Recorded data:
Lemma preserved_cleaning a sys i req o s :
  SysInv a sys -> sys_writers sys !! i = Some (MkWriter req o (Cleaning s)) ->
  wp (writer_step (MkWriter req o (Cleaning s))) (writer_post a sys i) (sys_core sys).
Proof using FS RS.
  intros Hinv Hi. pose proof (writer_object _ _ _ _ Hinv Hi) as (Hp & Hc & Hid & Hn).
  pose proof Hinv as []. unfold wt_id in Hp, Hc, Hid. cbn [wt_object] in Hp, Hc, Hid.
  cbn [writer_step]. apply wp_bind. unfold CleanupPreparingObject. apply wp_bind, wp_storage.
  unfold CleanupObjectFiles. apply wp_Cleanup.
  2:{ intros e f Ht _. change (touched (object_names (so_object_id o)) (sdir sys) (fs_view f)) in Ht.
      destruct (must_exit e).
      - unfold wp at 1. rewrite run_FatalStorageError. apply wp_ret. set (w1 := MkCoreW _ _ _ _ _).
        destruct (trip_quiet cfg e w1) as ([Hf _] & _ & Hv). injection Hv as Hv _.
        eapply preserved_release; [done|done|by rewrite Hv|]. unfold dir at 1. rewrite Hf. exact Ht.
      - apply wp_ret, wp_ret. eapply preserved_release; [done|done|done|exact Ht]. }
  intros f Hf. set (w1 := MkCoreW _ _ _ _ _).
  assert (Ht : touched (object_names (so_object_id o)) (sdir sys) (dir (c_storage w1))).
  { unfold dir at 1. cbn [c_storage st_fs w1]. rewrite Hf. cbn [without foldl]. eapply touched_trans; [|apply touched_delete; by right; left].
    apply touched_delete. by left. }
  destruct (SysInv_release a sys i _ w1 Hinv Hi si_repr0 Ht) as [Hrel Hk].
  assert (Hgone : forall j wj, delete i (sys_writers sys) !! j = Some wj -> wt_id wj <> so_object_id o).
  { intros j wj [Hne Hj]%lookup_delete_Some E. by rewrite (si_distinct0 j i _ _ Hj Hi E) in Hne. }
  assert (Hboth : forall w', st_fs (c_storage w') = st_fs (c_storage w1) ->
    (cview w' = cview w1 \/ cview w' = apply_batch (DeletePreparingObject [] (so_object_id o)) (cview w1)) ->
    Preserved a sys (MkSys w' (delete i (sys_writers sys)))).
  { intros w' Hf' Hv. assert (Hd : dir (c_storage w') = dir (c_storage w1)) by (unfold dir; by rewrite Hf').
    destruct Hv as [Hv|Hv].
    - eapply preserved_release; [done|done|by rewrite Hv|by rewrite Hd].
    - assert (Hr' : repr (cview w') (a_discard a (so_object_id o))).
      { rewrite Hv. apply discard_batch; [done|unfold is_u64; lia]. }
      destruct (SysInv_discard a _ (so_object_id o) w' Hrel Hgone Hr' Hd) as (? & ? & ?).
      exists (a_discard a (so_object_id o)). split_and!; try done; [|by apply Grown_same].
      unfold sdir at 2. cbn. by rewrite Hd. }
  apply wp_bind, run_CommitBatch.
  - intros w' Hv [Hf' _] _ _ _. apply wp_ret, wp_ret. apply Hboth; [done|by right].
  - intros e w' (_ & _ & [Hf' _] & _) _ Hv _. apply wp_ret, wp_ret. by apply Hboth.
Qed.

(** ** Every step preserves the invariant *)

Lemma preserved_closed a sys s w' ws :
  Preserved a sys (MkSys w' ws) -> Preserved a sys (MkSys (closed s w') ws).
Proof.
  intros (a' & Hinv & Hx & Hb & Hk & Hg). destruct (closed_state s w') as [Hv Hs].
  exists a'. unfold sdir in *. cbn in *. rewrite Hs. split_and!; [|done..].
  destruct Hinv. cbn in *. unfold sdir in *. cbn in *.
  constructor; unfold sdir; cbn; rewrite ?Hs, ?Hv; done.
Qed.

Lemma SysInv_latch a w ws f calls : SysInv a (MkSys w ws) -> SysInv a (MkSys (set_latch w f calls) ws).
Proof. by intros []; constructor. Qed.

Lemma preserved_writer a sys i wt :
  SysInv a sys -> Budget 1 a -> sys_writers sys !! i = Some wt ->
  wp (writer_step wt) (writer_post a sys i) (sys_core sys).
Proof using FS HS PS RS.
  destruct wt as [req o []]; intros; [by apply preserved_writing|by apply preserved_written|by apply preserved_cleaning].
Qed.

Lemma step_preserved a sys sys' :
  SysInv a sys -> Budget 1 a -> step sys sys' -> Preserved a sys sys'.
Proof using FS HS PS RS.
  intros Hinv Hb Hstep. pose proof (preserved_writer a) as Hw.
  induction Hstep as [r sys Hreq|i req o w' sys Hreq Hi Hrun|req s w' sys Hreq Hrun
    |i wt wt' w' sys Hi Hrun|i wt r w' sys Hi Hrun|sys sys' Hf _ IH].
  - by apply preserved_serve.
  - exact (preserved_prepare a sys req (Ok o) w' Hinv Hb Hreq Hrun i Hi).
  - apply preserved_closed. exact (preserved_prepare a sys req (Err s) w' Hinv Hb Hreq Hrun).
  - exact (wp_run _ _ _ _ _ (Hw sys i wt Hinv Hb Hi) Hrun).
  - apply preserved_closed. exact (wp_run _ _ _ _ _ (Hw sys i wt Hinv Hb Hi) Hrun).
  - destruct sys as [w ws], sys' as [w' ws']. destruct IH as (a' & Hinv' & Hx & Hbd & Hk & Hg); [by apply SysInv_latch|].
    exists a'. split_and!; [by apply SysInv_latch|done..].
Qed.

(** The budget left after a run is what the run did not use. *)
Lemma steps_bounded n m a sys sys' :
  0 <= m -> SysInv a sys -> Budget (Z.of_nat n + m) a -> nsteps step n sys sys' ->
  exists a', SysInv a' sys' /\ Extends a a' /\ Keeps a (sdir sys) (sdir sys') /\ Budget m a'.
Proof using FS HS PS RS.
  intros Hm Hinv Hb Hsteps. revert a Hinv Hb.
  induction Hsteps as [sys|n sys1 sys2 sys3 Hstep _ IH]; intros a Hinv Hb.
  { exists a. by split_and!. }
  destruct (step_preserved a sys1 sys2) as (a1 & Hinv1 & Hx1 & Hb1 & Hk1 & _); [done| |done|].
  { eapply Budget_mono; [|exact Hb]. lia. }
  destruct (IH a1 Hinv1) as (a2 & Hinv2 & Hx2 & Hk2 & Hb2).
  { eapply Budget_step; [|exact Hb1]. by replace (Z.of_nat n + m + 1) with (Z.of_nat (S n) + m) by lia. }
  exists a2. split_and!; [done|by etransitivity| |done]. intros id [o Ho]. rewrite Hk2, Hk1; [done|by eexists|].
  exists o. by eapply lookup_weaken, ex_committed.
Qed.

Lemma steps_preserved n a sys sys' :
  SysInv a sys -> Budget (Z.of_nat n) a -> nsteps step n sys sys' ->
  exists a', SysInv a' sys' /\ Extends a a' /\ Keeps a (sdir sys) (sdir sys').
Proof using FS HS PS RS.
  intros Hinv Hb Hsteps.
  destruct (steps_bounded n 0 a sys sys') as (a' & ? & ? & ? & _); [done|done| |done|by exists a'].
  by rewrite Z.add_0_r.
Qed.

What you should do:
The answer is the run of lines above from the line containing "Proof using FS RS." through the line containing "intros f Hf. set (w1 := MkCoreW _ _ _ _ _).", copied exactly and alone.

Output of the task:
Proof using FS RS.
  intros Hinv Hi. pose proof (writer_object _ _ _ _ Hinv Hi) as (Hp & Hc & Hid & Hn).
  pose proof Hinv as []. unfold wt_id in Hp, Hc, Hid. cbn [wt_object] in Hp, Hc, Hid.
  cbn [writer_step]. apply wp_bind. unfold CleanupPreparingObject. apply wp_bind, wp_storage.
  unfold CleanupObjectFiles. apply wp_Cleanup.
  2:{ intros e f Ht _. change (touched (object_names (so_object_id o)) (sdir sys) (fs_view f)) in Ht.
      destruct (must_exit e).
      - unfold wp at 1. rewrite run_FatalStorageError. apply wp_ret. set (w1 := MkCoreW _ _ _ _ _).
        destruct (trip_quiet cfg e w1) as ([Hf _] & _ & Hv). injection Hv as Hv _.
        eapply preserved_release; [done|done|by rewrite Hv|]. unfold dir at 1. rewrite Hf. exact Ht.
      - apply wp_ret, wp_ret. eapply preserved_release; [done|done|done|exact Ht]. }
  intros f Hf. set (w1 := MkCoreW _ _ _ _ _).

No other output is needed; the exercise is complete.